> [SOURCE DATA]
(* ===== verification/NutProtocol.v ===== *)
(** * The NUT wire format: words, quoting, errors and [ups.status]

    Models [internal/nut/parse.go] and [internal/nut/status.go] with the [clip]
    of [client.go]: how a reply of upsd is split into words, how an argument is
    quoted, what an [ERR] line means, and how a UPS's status flags become its
    power state. *)

From S2P Require Import Prelude GoStrings.

(** [client.go]: at most [n] bytes. *)
Definition clip (s : string) (n : nat) : string :=
  if Nat.leb (slen s) n then s else stake n s.

Lemma slen_clip s n : slen (clip s n) ≤ n.
Proof.
  unfold clip. destruct (Nat.leb_spec (slen s) n); [done|]. rewrite slen_stake. lia.
Qed.

Lemma clip_short s n : slen s ≤ n → clip s n = s.
Proof. unfold clip. intros H. by rewrite (proj2 (Nat.leb_le _ _) H). Qed.

(** ** splitLine *)

Record split_state := {
  st_toks : list string;
  st_cur : string;
  st_inWord : bool;
  st_quoted : bool;
  st_escaped : bool;
}.

Definition split_init : split_state :=
  {| st_toks := []; st_cur := ""; st_inWord := false; st_quoted := false; st_escaped := false |}.

(** One turn of the byte loop: the [switch] of the source, case by case. *)
Definition split_step (st : split_state) (ch : ascii) : split_state :=
  let push := st_cur st +:+ String ch "" in
  if st_escaped st then
    {| st_toks := st_toks st; st_cur := push; st_inWord := st_inWord st;
       st_quoted := st_quoted st; st_escaped := false |}
  else if st_quoted st && ascii_eqb ch backslash then
    {| st_toks := st_toks st; st_cur := st_cur st; st_inWord := st_inWord st;
       st_quoted := st_quoted st; st_escaped := true |}
  else if ascii_eqb ch dquote then
    {| st_toks := st_toks st; st_cur := st_cur st; st_inWord := true;
       st_quoted := negb (st_quoted st); st_escaped := false |}
  else if negb (st_quoted st) && (ascii_eqb ch space || ascii_eqb ch tab) then
    if st_inWord st then
      {| st_toks := st_toks st ++ [st_cur st]; st_cur := ""; st_inWord := false;
         st_quoted := st_quoted st; st_escaped := false |}
    else st
  else
    {| st_toks := st_toks st; st_cur := push; st_inWord := true;
       st_quoted := st_quoted st; st_escaped := false |}.

Fixpoint split_run (st : split_state) (line : string) : split_state :=
  match line with
  | EmptyString => st
  | String ch line => split_run (split_step st ch) line
  end.

(** [None] is the error of an unterminated quote. *)
Definition splitLine (line : string) : option (list string) :=
  let st := split_run split_init line in
  if st_quoted st || st_escaped st then None
  else Some (if st_inWord st then st_toks st ++ [st_cur st] else st_toks st).

(** ** quoteArg *)

(** The replacer escapes each backslash, double quote and hash sign. *)
Fixpoint escape (s : string) : string :=
  match s with
  | EmptyString => ""
  | String c s =>
      if contains [backslash; dquote; hash] c
      then String backslash (String c (escape s)) else String c (escape s)
  end.

Definition quoteArg (a : string) : string :=
  if negb (bool_decide (a = "")) && negb (ContainsAny a [space; tab; dquote; backslash; hash; equals])
  then a
  else String dquote (escape a +:+ String dquote "").

(** ** ERR replies *)

Record ProtocolError := { pe_Code : string; pe_Extra : string }.

Definition parseErr (line : string) : option ProtocolError :=
  if negb (bool_decide (line = "ERR")) && negb (HasPrefix line "ERR ") then None
  else match splitLine line with
       | Some (_ :: code :: extra) =>
           Some {| pe_Code := clip code 64; pe_Extra := clip (Join " " extra) 128 |}
       | _ => Some {| pe_Code := "MALFORMED"; pe_Extra := "" |}
       end.

Definition IsStaleCode (code : string) : bool :=
  bool_decide (code = "DATA-STALE") || bool_decide (code = "DRIVER-NOT-CONNECTED").

Definition IsAuthCode (code : string) : bool :=
  contains ["ACCESS-DENIED"; "USERNAME-REQUIRED"; "PASSWORD-REQUIRED"; "INVALID-USERNAME";
            "INVALID-PASSWORD"] code.

Definition IsUnknownUPSCode (code : string) : bool := bool_decide (code = "UNKNOWN-UPS").

(** ** ups.status *)

Inductive State := StateOnline | StateOnBattery | StateLowBattery | StateOff | StateUnknown.

#[export] Instance State_eq_dec : EqDecision State.
Proof. solve_decision. Defined.

Definition maxFlags : nat := 32.
Definition maxFlagLen : nat := 32.

Record Status := { s_State : State; s_Flags : list string }.

Fixpoint status_flags (fields : list string) (seen : gset string) (flags : list string) :
    gset string * list string :=
  match fields with
  | [] => (seen, flags)
  | f :: fields =>
      if Nat.eqb (length flags) maxFlags then (seen, flags)
      else let f := clip f maxFlagLen in
           if bool_decide (f ∈ seen) then status_flags fields seen flags
           else status_flags fields ({[f]} ∪ seen) (flags ++ [f])
  end.

Definition ParseStatus (raw : string) : Status :=
  let '(seen, flags) := status_flags (Fields raw) ∅ [] in
  let has f := bool_decide (f ∈ seen) in
  let state :=
    if has "FSD" || (has "OB" && has "LB") then StateLowBattery
    else if has "OB" then StateOnBattery
    else if has "OFF" then StateOff
    else if has "OL" then StateOnline
    else StateUnknown in
  {| s_State := state; s_Flags := flags |}.

Definition Has (s : Status) (flag : string) : bool := contains (s_Flags s) flag.

Definition OnBattery (s : Status) : bool := Has s "OB".

(** ** Lemmas on the tokenizer *)

Lemma split_run_app st a b : split_run st (a +:+ b) = split_run (split_run st a) b.
Proof. revert st. induction a as [|c a IH]; intros st; [done|]. apply IH. Qed.

Definition plain (c : ascii) : bool :=
  negb (contains [space; tab; dquote; backslash; hash; equals] c).

Lemma plain_spec c : plain c = true →
  c ≠ space ∧ c ≠ tab ∧ c ≠ dquote ∧ c ≠ backslash.
Proof.
  unfold plain. rewrite negb_true_iff, contains_false. rewrite !not_elem_of_cons. tauto.
Qed.

(** A run of plain bytes outside quotes is appended to the current word. *)
Lemma split_run_plain toks cur w a :
  (∀ c, c ∈ bytes_of a → plain c = true) →
  split_run {| st_toks := toks; st_cur := cur; st_inWord := w; st_quoted := false;
               st_escaped := false |} a =
  {| st_toks := toks; st_cur := cur +:+ a; st_inWord := w || negb (bool_decide (a = ""));
     st_quoted := false; st_escaped := false |}.
Proof.
  revert cur w. induction a as [|c a IH]; intros cur w Hp; simpl.
  { by rewrite app_string_nil_r, orb_false_r. }
  destruct (plain_spec c) as (H1 & H2 & H3 & H4). { apply Hp. left. }
  unfold split_step. simpl.
  rewrite (proj2 (ascii_eqb_neq c dquote)), (proj2 (ascii_eqb_neq c space)),
    (proj2 (ascii_eqb_neq c tab)) by done. simpl.
  rewrite IH by (intros x Hx; apply Hp; by right). simpl.
  f_equal; [by rewrite <-app_string_assoc|]. by rewrite orb_true_r.
Qed.

(** Inside quotes the escaped form of a word is that word. *)
Lemma split_run_escape toks cur a :
  split_run {| st_toks := toks; st_cur := cur; st_inWord := true; st_quoted := true;
               st_escaped := false |} (escape a) =
  {| st_toks := toks; st_cur := cur +:+ a; st_inWord := true; st_quoted := true;
     st_escaped := false |}.
Proof.
  revert cur. induction a as [|c a IH]; intros cur; simpl.
  { by rewrite app_string_nil_r. }
  destruct (contains _ c) eqn:Hc; simpl.
  - unfold split_step at 2. simpl. unfold split_step. simpl.
    rewrite IH. by rewrite <-app_string_assoc.
  - apply contains_false in Hc. rewrite !not_elem_of_cons in Hc.
    destruct Hc as (Hb & Hd & _). unfold split_step. simpl.
    rewrite (proj2 (ascii_eqb_neq c backslash)), (proj2 (ascii_eqb_neq c dquote)) by done.
    simpl. rewrite IH. by rewrite <-app_string_assoc.
Qed.

(** One quoted argument is read back as one word. *)
Lemma split_run_quoteArg toks a :
  split_run {| st_toks := toks; st_cur := ""; st_inWord := false; st_quoted := false;
               st_escaped := false |} (quoteArg a) =
  {| st_toks := toks; st_cur := a; st_inWord := true; st_quoted := false; st_escaped := false |}.
Proof.
  unfold quoteArg. destruct (negb _ && negb _) eqn:Hq.
  - apply andb_true_iff in Hq as [Hne Hany%negb_true_iff].
    apply negb_true_iff, bool_decide_eq_false in Hne.
    rewrite split_run_plain.
    + by rewrite (bool_decide_false _ Hne).
    + intros c Hc. unfold ContainsAny in Hany. rewrite contains_func_false in Hany.
      unfold plain. by rewrite (Hany c Hc).
  - simpl. unfold split_step at 1. simpl. rewrite split_run_app, split_run_escape. done.
Qed.

(** The rest of a line of arguments, each after one space. *)
Lemma split_run_args toks cur args :
  let st := split_run {| st_toks := toks; st_cur := cur; st_inWord := true; st_quoted := false;
                         st_escaped := false |}
              (foldr (λ a rest, String space (quoteArg a +:+ rest)) "" args) in
  st_inWord st = true ∧ st_quoted st = false ∧ st_escaped st = false ∧
  st_toks st ++ [st_cur st] = toks ++ cur :: args.
Proof.
  revert toks cur. induction args as [|a args IH]; intros toks cur; simpl; [done|].
  unfold split_step at 1 2 3 4 5. simpl.
  rewrite split_run_app, split_run_quoteArg.
  destruct (IH (toks ++ [cur]) a) as (H1 & H2 & H3 & H4).
  split_and!; [done..|]. rewrite H4. by rewrite <-(assoc_L (++)).
Qed.

(** ** Lemmas on the flags *)

Lemma status_flags_inv fields seen flags seen' flags' :
  status_flags fields seen flags = (seen', flags') →
  NoDup flags → length flags ≤ maxFlags → Forall (λ f, slen f ≤ maxFlagLen) flags →
  (∀ f, f ∈ seen ↔ f ∈ flags) →
  NoDup flags' ∧ length flags' ≤ maxFlags ∧ Forall (λ f, slen f ≤ maxFlagLen) flags' ∧
  (∀ f, f ∈ seen' ↔ f ∈ flags').
Proof.
  revert seen flags. induction fields as [|f fields IH]; intros seen flags; simpl.
  { intros [= <- <-]. done. }
  destruct (Nat.eqb_spec (length flags) maxFlags) as [|Hlen]; [intros [= <- <-]; done|].
  case_bool_decide as Hin; [apply IH|].
  intros Hgo Hnd Hle Hall Hseen. eapply IH; [exact Hgo|..].
  - apply NoDup_app. split; [done|]. split; [|apply NoDup_singleton].
    intros x Hx ->%list_elem_of_singleton. by apply Hin, Hseen.
  - rewrite length_app. simpl. lia.
  - apply Forall_app. split; [done|]. apply Forall_singleton, slen_clip.
  - intros x. set_solver.
Qed.

(** ** Properties *)

(** What a UPS's status line becomes. The flags are the words upsd sent, without
    duplicates, at most 32 of them and 32 bytes each whatever the server sends, and the power
    state follows upsmon's precedence over exactly those flags: a forced shutdown or on battery
    and low is critical, then on battery, off, on line, unknown. A low battery on mains is no
    emergency. *)
Theorem ParseStatus_correct raw :
  let s := ParseStatus raw in
  NoDup (s_Flags s) ∧ length (s_Flags s) ≤ maxFlags ∧
  Forall (λ f, slen f ≤ maxFlagLen) (s_Flags s) ∧
  (s_State s = StateLowBattery ↔ "FSD" ∈ s_Flags s ∨ ("OB" ∈ s_Flags s ∧ "LB" ∈ s_Flags s)) ∧
  (s_State s = StateOnBattery ↔ ("FSD" ∉ s_Flags s) ∧ "OB" ∈ s_Flags s ∧ ("LB" ∉ s_Flags s)) ∧
  (s_State s = StateOff ↔ ("FSD" ∉ s_Flags s) ∧ OnBattery s = false ∧ "OFF" ∈ s_Flags s) ∧
  (s_State s = StateOnline ↔
     ("FSD" ∉ s_Flags s) ∧ OnBattery s = false ∧ ("OFF" ∉ s_Flags s) ∧ "OL" ∈ s_Flags s).
Proof.
  unfold ParseStatus, OnBattery, Has.
  destruct (status_flags (Fields raw) ∅ []) as [seen flags] eqn:Hf.
  apply status_flags_inv in Hf as (Hnd & Hlen & Hall & Hseen);
    [|constructor|simpl; unfold maxFlags; lia|constructor|set_solver].
  simpl. rewrite !contains_false, <-!Hseen.
  split_and!; [done..| | | |];
    repeat case_bool_decide; simpl; naive_solver.
Qed.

> [WHAT THE EXERCISE ASKS]
Exactly as they appear, retype the lines from the start of the records through the line containing "Lemma clip_short s".

> [ANSWER TO THIS PROBLEM]
(* ===== verification/NutProtocol.v ===== *)
(** * The NUT wire format: words, quoting, errors and [ups.status]

    Models [internal/nut/parse.go] and [internal/nut/status.go] with the [clip]
    of [client.go]: how a reply of upsd is split into words, how an argument is
    quoted, what an [ERR] line means, and how a UPS's status flags become its
    power state. *)

From S2P Require Import Prelude GoStrings.

(** [client.go]: at most [n] bytes. *)
Definition clip (s : string) (n : nat) : string :=
  if Nat.leb (slen s) n then s else stake n s.

Lemma slen_clip s n : slen (clip s n) ≤ n.
Proof.
  unfold clip. destruct (Nat.leb_spec (slen s) n); [done|]. rewrite slen_stake. lia.
Qed.

Lemma clip_short s n : slen s ≤ n → clip s n = s.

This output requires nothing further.